Di samudera ini ada tiga selat yang vital bagi lalu lintas maritim dunia, termasuk militer.
Selat pertama adalah Hormuz yang menghubungkan Teluk Persia dengan Laut Arab di Samudera Hindia. Selat ini menjadi saluran untuk 2/3 perdagangan minyak dunia.
Selat kedua adalah Bab-al-Mandab di Tanduk Afrika yang terhubung ke Laut Merah, Terusan Suez dan Laut Tengah yang memisahkan Afrika dan Eropa.
Selat ketiga adalah Malaka yang diapit Malaysia dan Indonesia, yang merupakan jalur penghubung Samudera Hindia dan Pasifik.
Jalur sempit selebar 2,7 km antara Singapura dan Batam menjadi ujung selat ini. Singapura sendiri mengelola seperlima perdagangan maritim dunia.
Mengingat pentingnya jalur-jalur ini, negara-negara yang berkepentingan dengan keamanan dan stabilitas lautan ini berusaha memastikan jalur-jalur ini tidak mengganggu kepentingan ekonomi mereka.
Ini pula di antara alasan China berkepentingan membangun pangkalan militer di Djibouti. Sepertinya China tak akan berhenti di Djibouti, jika tantangan geopolitik dan keamanan maritim menjadi kian pelik.
Sebaliknya, setiap manuver China dalam mengerahkan aset-aset pertahanannya demi keamanan jalur perdagangannya di Samudera Hindia, akan membuat cemas India dan Australia, selain juga Amerika Serikat.
Jepang yang tak mau kehilangan pijakan pengaruh dan ekonominya di Asia Selatan dan Tenggara, juga terusik.
Dinamika ini membuat Samudera Hindia menjadi lingkungan keamanan baru yang menjadi tempat kepentingan-kepentingan negara besar bertabrakan, termasuk Iran, Pakistan, dan India.

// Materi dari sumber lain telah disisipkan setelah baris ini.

(** * subs-check: the failure ledger, the source-list editor, the lifecycle
      manager and the single-flight scheduler

    A shallow embedding of [app/subs_state.go] and of the scheduling and
    lifecycle code of package [app] (type [App]), with the properties of
    the specification stated over it.

    Conventions.
    - Go's [int] is the 64-bit two's-complement integer of the platforms the
      program is built for; it is a [Z] and every arithmetic operation of
      the source is followed by [GoInt.wrap].
    - [map[string]int] is [gmap string Z]; reading a missing key yields the
      zero value, as in Go.
    - A pointer receiver that is mutated in place becomes state passing.
    - [slog] calls and [os.WriteFile] calls are recorded, in order, in a
      trace of [event]s. *)

From stdpp Require Import gmap strings list fin_maps.

Local Open Scope Z_scope.
#[local] Set Warnings "-register-all".


(** ** Go's [int] *)

Module GoInt.

Definition int_size : Z := 64.
Definition max_int : Z := 2 ^ (int_size - 1) - 1.
Definition min_int : Z := - 2 ^ (int_size - 1).

(** Signed wrap-around of an arithmetic result. *)
Definition wrap (z : Z) : Z :=
  (z - min_int) `mod` 2 ^ int_size + min_int.

Definition in_range (z : Z) : Prop := min_int ≤ z ≤ max_int.

End GoInt.

(** ** Errors, log records and the effect trace *)

(** The errors built with [fmt.Errorf] in the two files; a wrapped error
    ([%w]) keeps its cause. *)
Inductive error : Type :=
| ErrReadState                 (* 读取订阅状态文件失败 *)
| ErrWriteState                (* 写入订阅状态文件失败 *)
| ErrReadConfig                (* 读取配置文件失败 *)
| ErrParseConfig               (* 解析配置文件失败 *)
| ErrSubUrlsFormat             (* sub-urls字段格式错误 *)
| ErrWriteConfig               (* 写入配置文件失败 *)
| ErrLoadState (cause : error) (* 加载订阅状态失败: %w *)
| ErrRemoveUrls (cause : error)(* 从配置文件移除URL失败: %w *)
| ErrSaveState (cause : error) (* 保存订阅状态失败: %w *)
| ErrCheck.                    (* 检测代理失败: %w, the cause is check.Check's *)

Inductive level : Type := LDebug | LInfo | LWarn | LError.

Inductive message : Type :=
| MsgStateFileMissing                          (* 订阅状态文件不存在，创建新状态 *)
| MsgStateParseFailed                          (* 解析订阅状态文件失败，创建新状态 *)
| MsgFailCountUpdated (url : string) (count : Z) (* 订阅失败计数更新 *)
| MsgFailCountCleared (url : string)           (* 订阅成功，清零失败计数 *)
| MsgStateCleaned (url : string)               (* 清理订阅状态记录 *)
| MsgFoundToRemove (count : nat) (urls : list string) (* 发现需要移除的订阅 *)
| MsgAutoRemoved (count : nat)                 (* 已自动移除失败订阅 *)
| MsgConfigRemoved (removed : nat) (remaining : nat) (* 已从配置文件移除订阅 *)
| MsgLifecycleFailed (e : error)               (* 处理订阅生命周期失败 *)
| MsgPrepareCheck                              (* 开始准备检测代理 *)
| MsgCheckDone                                 (* 检测完成 *)
| MsgManualTrigger                             (* 手动触发检测 *)
| MsgManualBusy                                (* 已有检测正在进行，忽略本次触发 *)
| MsgCheckSkipped                              (* 已有检测正在进行，跳过本次检测 *)
| MsgCheckFailed (e : error)                   (* 检测代理失败: %v *)
| MsgNextCheck.                                (* 下次检查时间: ... *)

(** The two files this code reads and writes. *)
Inductive path : Type :=
| ConfigPath    (* app.configPath *)
| StatePath.    (* filepath.Join(configDir, "subs_state.json") *)

Inductive event : Type :=
| Log (l : level) (m : message)
| WriteFile (p : path).

(** ** The failure ledger ([SubsState]) *)

Record SubsState : Type := mkSubsState {
  FailCounts : gmap string Z
}.

Definition NewSubsState : SubsState := {| FailCounts := ∅ |}.

(** [s.FailCounts[url]]: a missing key reads as 0. *)
Definition GetFailCount (s : SubsState) (url : string) : Z :=
  default 0 (FailCounts s !! url).

Definition GetTotalUrls (s : SubsState) : nat := size (FailCounts s).

Definition UpdateFailCount (s : SubsState) (url : string) (failed : bool)
  : SubsState * list event :=
  if failed then
    let s' := {| FailCounts :=
                  <[url := GoInt.wrap (GetFailCount s url + 1)]> (FailCounts s) |} in
    (s', [Log LDebug (MsgFailCountUpdated url (GetFailCount s' url))])
  else
    ({| FailCounts := <[url := 0]> (FailCounts s) |},
     if bool_decide (0 < GetFailCount s url)
     then [Log LDebug (MsgFailCountCleared url)]
     else []).

(** [GetFailedUrls]: the keys whose count reaches the threshold, appended
    one by one while ranging over the map. Go ranges over a map in an
    unspecified order; the order of [map_to_list] stands for it, and the
    statements below speak of membership only. *)
Definition GetFailedUrls (s : SubsState) (threshold : Z) : list string :=
  if bool_decide (threshold ≤ 0) then []
  else
    foldl (λ failedUrls '(url, count),
             if bool_decide (threshold ≤ count) then failedUrls ++ [url]
             else failedUrls)
          [] (map_to_list (FailCounts s)).

Fixpoint CleanupUrls (s : SubsState) (urls : list string)
  : SubsState * list event :=
  match urls with
  | [] => (s, [])
  | url :: rest =>
      let s1 := {| FailCounts := delete url (FailCounts s) |} in
      let '(s2, t) := CleanupUrls s1 rest in
      (s2, Log LDebug (MsgStateCleaned url) :: t)
  end.

(** Recording a sequence of outcomes for one source, oldest first. *)
Definition record_all (s : SubsState) (url : string) (outcomes : list bool)
  : SubsState :=
  foldl (λ st failed, (UpdateFailCount st url failed).1) s outcomes.

(** ** The disk

    The code touches two files: the configuration document at
    [app.configPath] and the ledger file [subs_state.json] next to it. A
    file is described by what the code can observe of it: whether it
    exists, whether [os.ReadFile] succeeds, and what the decoder
    ([json.Unmarshal] into [SubsState], [yaml.Unmarshal] into
    [map[string]any]) makes of its bytes. Writing a document and reading
    it back yields the document written. *)

Inductive file (A : Type) : Type :=
| Missing                 (* no such file *)
| Unreadable              (* the file exists, os.ReadFile fails *)
| Garbled                 (* readable, the decoder returns an error *)
| Holds (doc : A).        (* readable, decoded as doc *)
Arguments Missing {A}.
Arguments Unreadable {A}.
Arguments Garbled {A}.
Arguments Holds {A} doc.

(** A decoded YAML value ([any]). *)
Inductive any : Type :=
| VNil
| VBool (b : bool)
| VInt (z : Z)
| VString (s : string)
| VSlice (l : list any)
| VMap (m : list (string * any)).

Record disk : Type := mkDisk {
  config_file : file (gmap string any);
  config_writable : bool;          (* os.WriteFile(app.configPath) succeeds *)
  (* [None]: the JSON document has no (or a null) "fail_counts" *)
  state_file : file (option (gmap string Z));
  state_writable : bool            (* os.WriteFile(statePath) succeeds *)
}.

Definition set_config_file (d : disk) (f : file (gmap string any)) : disk :=
  {| config_file := f; config_writable := config_writable d;
     state_file := state_file d; state_writable := state_writable d |}.

Definition set_state_file (d : disk) (f : file (option (gmap string Z))) : disk :=
  {| config_file := config_file d; config_writable := config_writable d;
     state_file := f; state_writable := state_writable d |}.

(** ** Code that reads and writes the disk, logs and may fail *)

Inductive result (A : Type) : Type :=
| Ok (a : A)
| Err (e : error).
Arguments Ok {A} a.
Arguments Err {A} e.

Definition is_err {A} (r : result A) : bool :=
  match r with Err _ => true | Ok _ => false end.

Definition M (A : Type) : Type := disk → result A * disk * list event.

#[global] Instance M_ret : MRet M := λ A a d, (Ok a, d, []).

#[global] Instance M_bind : MBind M := λ A B f m d,
  match m d with
  | (Ok a, d1, t1) => let '(r, d2, t2) := f a d1 in (r, d2, t1 ++ t2)
  | (Err e, d1, t1) => (Err e, d1, t1)
  end.

Definition emit (t : list event) : M unit := λ d, (Ok (), d, t).

(** [if err != nil { return fmt.Errorf("...: %w", err) }] *)
Definition wrap_err {A} (w : error → error) (m : M A) : M A := λ d,
  match m d with
  | (Err e, d1, t1) => (Err (w e), d1, t1)
  | ok => ok
  end.

(** A pure step on the ledger that logs. *)
Definition logged {A} (x : A * list event) : M A := λ d, (Ok x.1, d, x.2).

Definition LoadSubsState : M SubsState := λ d,
  match state_file d with
  | Missing => (Ok NewSubsState, d, [Log LDebug MsgStateFileMissing])
  | Unreadable => (Err ErrReadState, d, [])
  | Garbled => (Ok NewSubsState, d, [Log LWarn MsgStateParseFailed])
  | Holds None => (Ok {| FailCounts := ∅ |}, d, [])
  | Holds (Some counts) => (Ok {| FailCounts := counts |}, d, [])
  end.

Jika tak dikelola dengan baik, maka kekeruhan, seperti terjadi di Laut China Selatan bisa mencapai Samudera Hindia, termasuk Teluk Benggala dan Laut Andaman yang membatasi India, Sri Lanka, Bangladesh, Myanmar, Thailand, Malaysia, dan Indonesia.
Sebaliknya, bisa juga persinggungan kepentingan malah mendorong kerja sama antara negara-negara berpantai Samudera Hindia, karena permusuhan sering hanya menciptakan kehancuran dan hilangnya peluang.